Sun, Apr 06, 2003 - Page 11 News List

US military embraces video games

By Amy Harmon  /  NY TIMES NEWS SERVICE , CAMP PENDLETON, CALIFORNIA

Gardner stresses that nothing will ever replace "muddy boots" training. But he said the adoption of the technology was accelerating partly for practical reasons: Real-life training is expensive, and it is hard to find a place for it. The Millennium Challenge, a three-week real-life war game that took place in 17 locations simultaneously last summer, cost US$250 million.

"Back in the Cold War, with the threat of a potential adversary coming over the border, the Germans were more amenable to having tanks running through their towns," Gardner added. The possibilities of networked computers, combined with an increasingly remote-controlled military like the one Defense Secretary Donald Rumsfeld has vowed to build, has spurred interest in adapting the architecture of multiplayer games like Everquest and Ultima to create a "persistent world" for training and perhaps more.

One notion involves a scenario torn from the pages of a science fiction novel, in which a virtual training system becomes the actual means of waging war. Ender's Game, a cult classic by Orson Scott Card, tells the story of a group of young soldiers battling aliens in a video game. In the end, they emerge to find that their victory has saved humankind, and that it was not a game.

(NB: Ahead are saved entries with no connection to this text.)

(* ===== verification/NetClaims.v ===== *)
(** What holds of the network layer: nobody uses a library socket that is gone or is
    another's, whatever the order of the calls; and what does not: connections cannot be
    half closed, a reset in the queue and a call on a socket that was shut down too early
    panic, a UDP port of another process gives a file of one's own, bytes of a message
    are lost, and the locks are taken in two orders. *)

From S2P Require Import Prelude Errno FdTable PageCache PageCacheProofs UserMem FsCalls Wait NetAddr Net NetProofs NetCalls.

#[local] Open Scope Z_scope.

(** ** Calls in any order *)

(** The operations of sockets, by whichever task; [o'] is the number of the socket that
    an [accept] makes. *)
Inductive net_op :=
| NTcp (o : nat) | NUdp (o : nat) | NBind (o : nat) (ep : IpListenEndpoint) | NBindCheck (fd : nat) (ep : IpListenEndpoint)
| NListen (o : nat) | NConnect (o : nat) (addr : IpEndpoint) | NAccept (o o' : nat)
| NSend (o : nat) (data : list Z) (remote : option IpEndpoint) | NRecv (o : nat) (len : Z)
| NShutdown (o : nat) (how : Z) | NPoll (o : nat) | NDrop (o : nat) | NTimer.

Section Reach.
Context {T U E : Type} {ST : SmolTcp T U E}.
Implicit Types n : Net T U E.

Definition put_sock (o : nat) (s : Sock) : wcall (Net T U E) unit := nput (fun n => with_socks n (<[o := s]> (n_socks n))).

Definition run_op (fuel : nat) (op : net_op) : wcall (Net T U E) unit :=
  match op with
  | NTcp o => put_sock o (TCP tcp_new_without_handle)
  | NUdp o => let@ u := udp_new in put_sock o (UDP u)
  | NBind o ep => let@ s := sock o in match s with TCP _ => tcp_bind o (to_endpoint ep) | UDP _ => udp_bind o ep end
  | NBindCheck fd ep => drop_result (bind_check fd ep)
  | NListen o => sock_listen o
  | NConnect o addr => sock_connect fuel o addr
  | NAccept o o' => let@ t := sock_accept fuel o in put_sock o' (TCP t)
  | NSend o data remote => drop_result (sock_send fuel o data remote)
  | NRecv o len => drop_result (sock_recv fuel o len)
  | NShutdown o how => sock_shutdown o how
  | NPoll o => drop_result (sock_poll o)
  | NDrop o => sock_drop o
  | NTimer => nput (fun n => (poll_interfaces n).2)
  end.

(** The socket is there; a new one has a new number. *)
Definition op_ready n (op : net_op) : Prop :=
  match op with
  | NTcp o | NUdp o => n_socks n !! o = None
  | NAccept o o' => is_Some (n_socks n !! o) /\ n_socks n !! o' = None
  | NBind o _ | NListen o | NConnect o _ | NSend o _ _ | NRecv o _ | NShutdown o _ | NPoll o | NDrop o => is_Some (n_socks n !! o)
  | NBindCheck _ _ | NTimer => True
  end.

(** The panics that there are: an [accept], and a transfer on a socket that was shut
    down before it had a connection. *)
Definition may_panic n (op : net_op) : Prop :=
  match op with
  | NAccept _ _ => True
  | NSend o _ _ | NRecv o _ => exists t, n_socks n !! o = Some (TCP t) /\ tc_shutdown t <> 0 /\ tc_handle t = None
  | _ => False
  end.

Definition net_new (e : E) (task : nat) : Net T U E := mkNet e ∅ PORT_START PORT_START ∅ ∅ ∅ task [] [].

Definition with_task n (task : nat) : Net T U E :=
  mkNet (n_env n) (n_set n) (n_curr n) (n_udp_curr n) (n_listen n) (n_ports n) (n_socks n) task (n_woken n) (n_timers n).

(** Any task runs any operation; the environment may change in between. *)
Inductive net_reach : Net T U E -> Prop :=
| NrNew e task : net_reach (net_new e task)
| NrTask n task : net_reach n -> net_reach (with_task n task)
| NrEnv n e : net_reach n -> net_reach (with_env n e)
| NrOp fuel n op r n' : net_reach n -> op_ready n op -> run_op fuel op n = Ret (r, n') -> net_reach n'.

End Reach.

Section Safe.
Context {T U E : Type} {ST : SmolTcp T U E} {SL : SmolLaws T U E}.
Implicit Types n : Net T U E.

Lemma net_new_ok (e : E) task : net_ok (net_new (T := T) (U := U) e task).
Proof.
  assert (Ho : forall w, sock_owned (net_new (T := T) (U := U) e task) w = None) by (by intros [o|p i]; cbn; rewrite lookup_empty).
  constructor; intros *; rewrite ?Ho; cbn; by rewrite ?lookup_empty.
Qed.

(** What one operation does, with the kind of its socket known. *)
Definition op_good n (op : net_op) (x : outcome (reply unit * Net T U E)) : Prop :=
  match x with Ret (_, n') => net_ok n' | Panic => may_panic n op end.

Lemma good_step {A} n o t (m : wcall (Net T U E) A) : tcp_step o m -> net_ok n -> is_tcp o t (n_socks n) -> exists r n', m n = Ret (r, n') /\ net_ok n'.
Proof. intros Hm Hok Ht. destruct (Hm n t Hok Ht) as (r & n' & t' & ? & ? & ?). eauto. Qed.
(* ===== verification/Io.v ===== *)
(** Waiting for several files at once (os/src/syscall/io.rs): [ppoll] and [pselect6], and
    the futures they are made of: two futures of which the first that is ready counts
    (os/src/utils/async_utils.rs), a future with a deadline (os/src/timer/timed_task.rs) and
    the one that is ready when a signal is pending (os/src/task/signal.rs).

    A future is its [poll]: from what it keeps between polls and the state to an answer or
    none.  To await it is to poll it and, as long as there is no answer, to suspend; out
    of fuel, the call is still waiting. *)

From S2P Require Import Prelude Errno UserMem Signal Time Futex FdTable FsCalls Wait.

#[local] Open Scope Z_scope.

(** ** Events *)

Definition POLLIN : Z := 0x001.
Definition POLLOUT : Z := 0x004.
Definition POLLERR : Z := 0x008.
Definition POLLHUP : Z := 0x010.

Definition has_event (ev e : Z) : bool := Z.land ev e =? e.

Record PollFd := mkPollFd { pfd_fd : Z; pfd_events : Z; pfd_revents : Z }.

Definition pollfd_of (b : list Z) : PollFd := mkPollFd (to_i32 (field b 0 4)) (field b 4 2) (field b 6 2).
Definition pollfd_bytes (p : PollFd) : list Z :=
  le_bytes 4 (pfd_fd p mod 2 ^ 32) ++ le_bytes 2 (pfd_events p) ++ le_bytes 2 (pfd_revents p).

Fixpoint pollfds_of (n : nat) (b : list Z) : list PollFd :=
  match n with O => [] | S n => pollfd_of (take 8 b) :: pollfds_of n (drop 8 b) end.

(** ** Sets of descriptors *)

Definition FD_SET_SIZE : Z := 1024.
Definition FD_SET_LEN : nat := 16.

(** The words of [fds_bits]. *)
Abbreviation FdSet := (list Z) (only parsing).

Definition fdset_clear : FdSet := replicate FD_SET_LEN 0.

Definition mark_fd (s : FdSet) (fd : Z) : outcome FdSet :=
  let idx := Z.to_nat (fd / 64) in
  let mask := Z.shiftl 1 (fd mod 64) in
  let! w := unwrap (s !! idx) in
  Ret (<[idx := Z.lor w mask]> s).

Definition is_set (s : FdSet) (fd : Z) : outcome bool :=
  let idx := Z.to_nat (fd / 64) in
  let mask := Z.shiftl 1 (fd mod 64) in
  let! w := unwrap (s !! idx) in
  Ret (negb (Z.land w mask =? 0)).

Fixpoint words_of (n : nat) (b : list Z) : list Z :=
  match n with O => [] | S n => field b 0 8 :: words_of n (drop 8 b) end.
Definition fdset_of (b : list Z) : FdSet := words_of FD_SET_LEN b.
Definition fdset_bytes (s : FdSet) : list Z := s ≫= le_bytes 8.

(** ** The world of a call *)

(** The open files, polled for events ([None] is a poll that does not answer at once),
    the clock, and what the others do to the files, the memory and the signals of the
    task while it is suspended. *)
Class PollWorld (F M : Type) := {
  pw_poll : F -> nat -> Z -> outcome (option Z * F);
  pw_now : F -> Duration;
  pw_suspend : F * M * SigManager -> F * M * SigManager;
}.

Section Io.
Context {F M : Type} {PW : PollWorld F M} {UB : UserBytes M}.

(** [pk_intr]: the task is interruptable; [pk_timers]: the deadlines given to the timers
    to wake it. *)
Record PKern := mkPK {
  pk_files : F;
  pk_fds : FdTable nat;
  pk_mem : M;
  pk_vm : Z;
  pk_sig : SigManager;
  pk_intr : bool;
  pk_timers : list Duration;
}.

Definition pk_with_files (k : PKern) (f : F) : PKern := mkPK f (pk_fds k) (pk_mem k) (pk_vm k) (pk_sig k) (pk_intr k) (pk_timers k).
Definition pk_with_mem (k : PKern) (m : M) : PKern := mkPK (pk_files k) (pk_fds k) m (pk_vm k) (pk_sig k) (pk_intr k) (pk_timers k).
Definition pk_with_sig (k : PKern) (s : SigManager) : PKern := mkPK (pk_files k) (pk_fds k) (pk_mem k) (pk_vm k) s (pk_intr k) (pk_timers k).
Definition pk_with_intr (k : PKern) (b : bool) : PKern := mkPK (pk_files k) (pk_fds k) (pk_mem k) (pk_vm k) (pk_sig k) b (pk_timers k).
Definition pk_add_timer (k : PKern) (d : Duration) : PKern := mkPK (pk_files k) (pk_fds k) (pk_mem k) (pk_vm k) (pk_sig k) (pk_intr k) (pk_timers k ++ [d]).

Definition pk_suspend (k : PKern) : PKern :=
  let '(f, m, s) := pw_suspend (pk_files k, pk_mem k, pk_sig k) in
  pk_with_sig (pk_with_mem (pk_with_files k f) m) s.

#[local] Abbreviation pc := (wcall PKern).

Definition io_read (ptr len : Z) : pc (list Z) := fun k =>
  let! r := ub_read (pk_mem k) (pk_vm k) ptr len in Ret (Done (Ok r.1), pk_with_mem k r.2).
Definition io_write (ptr : Z) (bytes : list Z) : pc unit := fun k =>
  let! m := ub_write (pk_mem k) (pk_vm k) ptr bytes in Ret (Done (Ok tt), pk_with_mem k m).
Definition io_out {A} (o : outcome A) : pc A := fun k => let! a := o in Ret (Done (Ok a), k).
Definition io_file (fd : Z) : pc nat := fun k =>
  Ret (Done (if Z.of_nat (length (ft_table (pk_fds k))) <=? fd then Err EBADF else get_file (pk_fds k) (Z.to_nat fd)), k).

Definition set_mask (mask : Z) (k : PKern) : PKern := pk_with_sig k (with_blocked (pk_sig k) mask).

(** ** Futures *)

Definition future (X A : Type) : Type := X -> PKern -> outcome (option A * X * PKern).

Fixpoint await {X A} (fuel : nat) (f : future X A) (x : X) : pc A :=
  match fuel with
  | O => fun k => Ret (Waiting, k)
  | S fuel => fun k =>
      let! (a, x, k) := f x k in
      match a with
      | Some a => Ret (Done (Ok a), k)
      | None => await fuel f x (pk_suspend k)
      end
  end.

(** [Select2Futures::poll]. *)
Definition select2 {X Y A B} (f : future X A) (g : future Y B) : future (X * Y) (A + B) := fun xy k =>
  let! (a, x, k) := f xy.1 k in
  match a with
  | Some a => Ret (Some (inl a), (x, xy.2), k)
  | None =>
      let! (b, y, k) := g xy.2 k in
      match b with
      | Some b => Ret (Some (inr b), (x, y), k)
      | None => Ret (None, (x, y), k)
      end
  end.

Inductive TimedTaskOutput (A : Type) := TimedOut | TimedOK (a : A).
Arguments TimedOut {A}.
Arguments TimedOK {A} a.

(** [TimedTaskFuture::new] and [poll]; the flag is [in_manager]. *)
Definition timed_new (deadline : Duration) : pc Duration := fun k => io_out (dur_add (pw_now (pk_files k)) deadline) k.

Definition timed_poll {X A} (expire : Duration) (f : future X A) : future (bool * X) (TimedTaskOutput A) := fun st k =>
  let! (a, x, k) := f st.2 k in
  match a with
  | None =>
      if dur_le expire (pw_now (pk_files k)) then Ret (Some TimedOut, (st.1, x), k)
      else if negb st.1 then Ret (None, (true, x), pk_add_timer k expire)
      else Ret (None, (st.1, x), k)
  | Some a => Ret (Some (TimedOK a), (st.1, x), k)
  end.

(** [IntrBySignalFuture::poll]. *)
Definition intr_poll (mask : Z) : future unit unit := fun _ k =>
  Ret (if Z.land (bitmap (pk_sig k)) (wnot mask) =? 0 then None else Some tt, tt, k).

(** The files that have an event, by their keys. *)
Fixpoint poll_each (polls : list (Z * Z * nat)) (f : F) : outcome (list (Z * Z) * F) :=
  match polls with
  | [] => Ret ([], f)
  | (i, events, file) :: polls =>
      let! (res, f) := pw_poll f file events in
      let! res := unwrap res in
      let! (rest, f) := poll_each polls f in
      Ret (if res =? 0 then rest else (i, res) :: rest, f)
  end.

Definition ready_poll (polls : list (Z * Z * nat)) : future unit (list (Z * Z)) := fun _ k =>
  let! (v, f) := poll_each polls (pk_files k) in
  Ret (if (0 <? length v)%nat then Some v else None, tt, pk_with_files k f).

(** [PPollFuture::poll] numbers its files, [PSelectFuture::poll] has their descriptors. *)
Definition PPollFuture_poll (polls : list (Z * nat)) : future unit (list (Z * Z)) :=
  ready_poll (imap (fun i p => (Z.of_nat i, p.1, p.2)) polls).
Definition PSelectFuture_poll (polls : list (Z * Z * nat)) : future unit (list (Z * Z)) := ready_poll polls.

(** ** [ppoll] *)

Definition read_timespec (ptr : Z) : pc TimeSpec :=
  let@ b := io_read ptr 16 in nret (mkTs (field b 0 8) (field b 8 8)).
Definition read_sigset (ptr : Z) : pc Z := let@ b := io_read ptr 8 in nret (le_value b).

Definition if_given {A} (ptr : Z) (m : pc A) : pc (option A) :=
  if ptr =? 0 then nret None else let@ a := m in nret (Some a).

Fixpoint poll_files (fds : list PollFd) : pc (list (Z * nat)) :=
  match fds with
  | [] => nret []
  | p :: fds =>
      let@ file := io_file (wrap (pfd_fd p)) in
      let@ rest := poll_files fds in
      nret ((pfd_events p, file) :: rest)
  end.

Definition add_revents (fds : list PollFd) (r : Z * Z) : list PollFd :=
  alter (fun p => mkPollFd (pfd_fd p) (pfd_events p) (Z.lor (pfd_revents p) r.2)) (Z.to_nat r.1) fds.

(** The files that are ready; none when the time is over. *)
Definition ppoll_wait (fuel : nat) (timeout : option TimeSpec) (polls : list (Z * nat)) (mask : Z) :
    pc (option (list (Z * Z))) :=
  match timeout with
  | Some t =>
      let@ d := io_out (TimeSpec_into t) in
      let@ expire := timed_new d in
      let@ o := await fuel (timed_poll expire (PPollFuture_poll polls)) (false, tt) in
      nret (match o with TimedOK v => Some v | TimedOut => None end)
  | None =>
      let@ o := await fuel (select2 (PPollFuture_poll polls) (intr_poll mask)) (tt, tt) in
      match o with inl v => nret (Some v) | inr _ => nerr EINTR end
  end.

Definition sys_ppoll (fuel : nat) (fds nfds timeout_ts sigmask : Z) : pc Z :=
  let@ raw := io_read fds (8 * nfds) in
  let pfds := pollfds_of (Z.to_nat nfds) raw in
  let@ timeout := if_given timeout_ts (read_timespec timeout_ts) in
  let@ new_mask := if_given sigmask (read_sigset sigmask) in
  let@ polls := poll_files pfds in
  let@ k := nget in
  let old_mask := blocked_sigs (pk_sig k) in
  let current_mask := match new_mask with Some m => Z.lor old_mask m | None => old_mask end in
  let@ _ := nput (match new_mask with Some m => set_mask current_mask | None => id end) in
  let@ _ := nput (fun k => pk_with_intr k true) in
  let@ _ := nput (fun k => pk_with_sig k (set_wake_up_sigs (pk_sig k) (wnot current_mask))) in
  let@ ret_vec := ppoll_wait fuel timeout polls current_mask in
  match ret_vec with
  | None => nret 0
  | Some ret_vec =>
      let@ _ := nput (fun k => pk_with_intr k false) in
      let@ _ := io_write fds (foldl add_revents pfds ret_vec ≫= pollfd_bytes) in
      let@ _ := nput (set_mask old_mask) in
      nret (Z.of_nat (length ret_vec))
  end.

(** ** [pselect6] *)

(** Through the reference that the call keeps, at each use. *)
Definition load_fdset (ptr : Z) : pc FdSet := let@ b := io_read ptr 128 in nret (fdset_of b).
Definition store_fdset (ptr : Z) (s : FdSet) : pc unit := io_write ptr (fdset_bytes s).

Definition set_has (ptr fd : Z) : pc bool :=
  if ptr =? 0 then nret false else let@ s := load_fdset ptr in io_out (is_set s fd).
Definition set_clear (ptr : Z) : pc unit := if ptr =? 0 then nret tt else store_fdset ptr fdset_clear.
Definition set_mark (ptr fd : Z) : pc unit :=
  if ptr =? 0 then nret tt
  else let@ s := load_fdset ptr in let@ s := io_out (mark_fd s fd) in store_fdset ptr s.

Fixpoint select_files (n : nat) (fd readfds writefds : Z) : pc (list (Z * Z * nat)) :=
  match n with
  | O => nret []
  | S n =>
      let@ r := set_has readfds fd in
      let@ w := set_has writefds fd in
      let events := Z.lor (if r then POLLIN else 0) (if w then POLLOUT else 0) in
      if events =? 0 then select_files n (fd + 1) readfds writefds
      else
        let@ file := io_file fd in
        let@ rest := select_files n (fd + 1) readfds writefds in
        nret ((fd, events, file) :: rest)
  end.

Fixpoint select_marks (ret : list (Z * Z)) (readfds writefds res : Z) : pc Z :=
  match ret with
  | [] => nret res
  | (fd, ev) :: ret =>
      let readable := has_event ev POLLIN || has_event ev POLLHUP in
      let@ _ := if readable then set_mark readfds fd else nret tt in
      let res := if readable then res + 1 else res in
      let writable := has_event ev POLLOUT in
      let@ _ := if writable then set_mark writefds fd else nret tt in
      select_marks ret readfds writefds (if writable then res + 1 else res)
  end.

Definition clear_sets (readfds writefds exceptfds : Z) : pc unit :=
  let@ _ := set_clear readfds in
  let@ _ := set_clear writefds in
  set_clear exceptfds.

(** [set_running], and the mask as it was when one was given. *)
Definition end_wait (prev_mask : option Z) : pc unit :=
  let@ _ := nput (fun k => pk_with_intr k false) in
  nput (match prev_mask with Some mask => set_mask mask | None => id end).

Definition pselect_wait (fuel : nat) (timeout : option Duration) (polls : list (Z * Z * nat)) (mask : Z) :
    pc (option (list (Z * Z))) :=
  match timeout with
  | Some d =>
      let@ expire := timed_new d in
      let@ o := await fuel (select2 (timed_poll expire (PSelectFuture_poll polls)) (intr_poll mask)) ((false, tt), tt) in
      match o with
      | inl (TimedOK v) => nret (Some v)
      | inl TimedOut => nret None
      | inr _ => nerr EINTR
      end
  | None =>
      let@ o := await fuel (select2 (PSelectFuture_poll polls) (intr_poll mask)) (tt, tt) in
      match o with inl v => nret (Some v) | inr _ => nerr EINTR end
  end.

Definition sys_pselect6 (fuel : nat) (nfds readfds writefds exceptfds timeout sigmask : Z) : pc Z :=
  if nfds <? 0 then nerr EINVAL
  else
    let@ timeout := if_given timeout (let@ t := read_timespec timeout in io_out (TimeSpec_into t)) in
    let@ new_mask := if_given sigmask (read_sigset sigmask) in
    let@ polls := select_files (Z.to_nat nfds) 0 readfds writefds in
    let@ k := nget in
    let prev_mask := match new_mask with Some _ => Some (blocked_sigs (pk_sig k)) | None => None end in
    let@ _ := nput (match new_mask with Some m => set_mask (Z.lor (blocked_sigs (pk_sig k)) m) | None => id end) in
    let@ _ := nput (fun k => pk_with_intr k true) in
    let@ _ := nput (fun k => pk_with_sig k (set_wake_up_sigs (pk_sig k) (wnot (blocked_sigs (pk_sig k))))) in
    let@ k := nget in
    let@ ret := pselect_wait fuel timeout polls (blocked_sigs (pk_sig k)) in
    let@ _ := clear_sets readfds writefds exceptfds in
    let@ _ := end_wait prev_mask in
    match ret with
    | None => nret 0
    | Some ret => select_marks ret readfds writefds 0
    end.

End Io.
Arguments TimedOut {A}.
Arguments TimedOK {A} a.
Arguments PKern F M : clear implicits.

"Ender's Game has had a lot of influence on our thinking," said Michael Macedonia, director of the Army's simulation technology center in Orlando, Florida, which plans to build a virtual Afghanistan that could host hundreds of thousands of networked computers.

"The intent is to build a simulation that allows people to play in that world for months or years, participate in different types of roles and see consequences of their decisions."

At the root of the high-tech training enthusiasm are some sobering facts about how quickly even the best-trained troops get rusty. A large proportion of casualties always occur in the first weeks of fighting, military experts say, because soldiers are essentially brushing up on their skills while in combat.

Computer systems like the ones the Marines here were training on could be taken on ships or even set up in remote locations so troops could train while waiting to go into battle.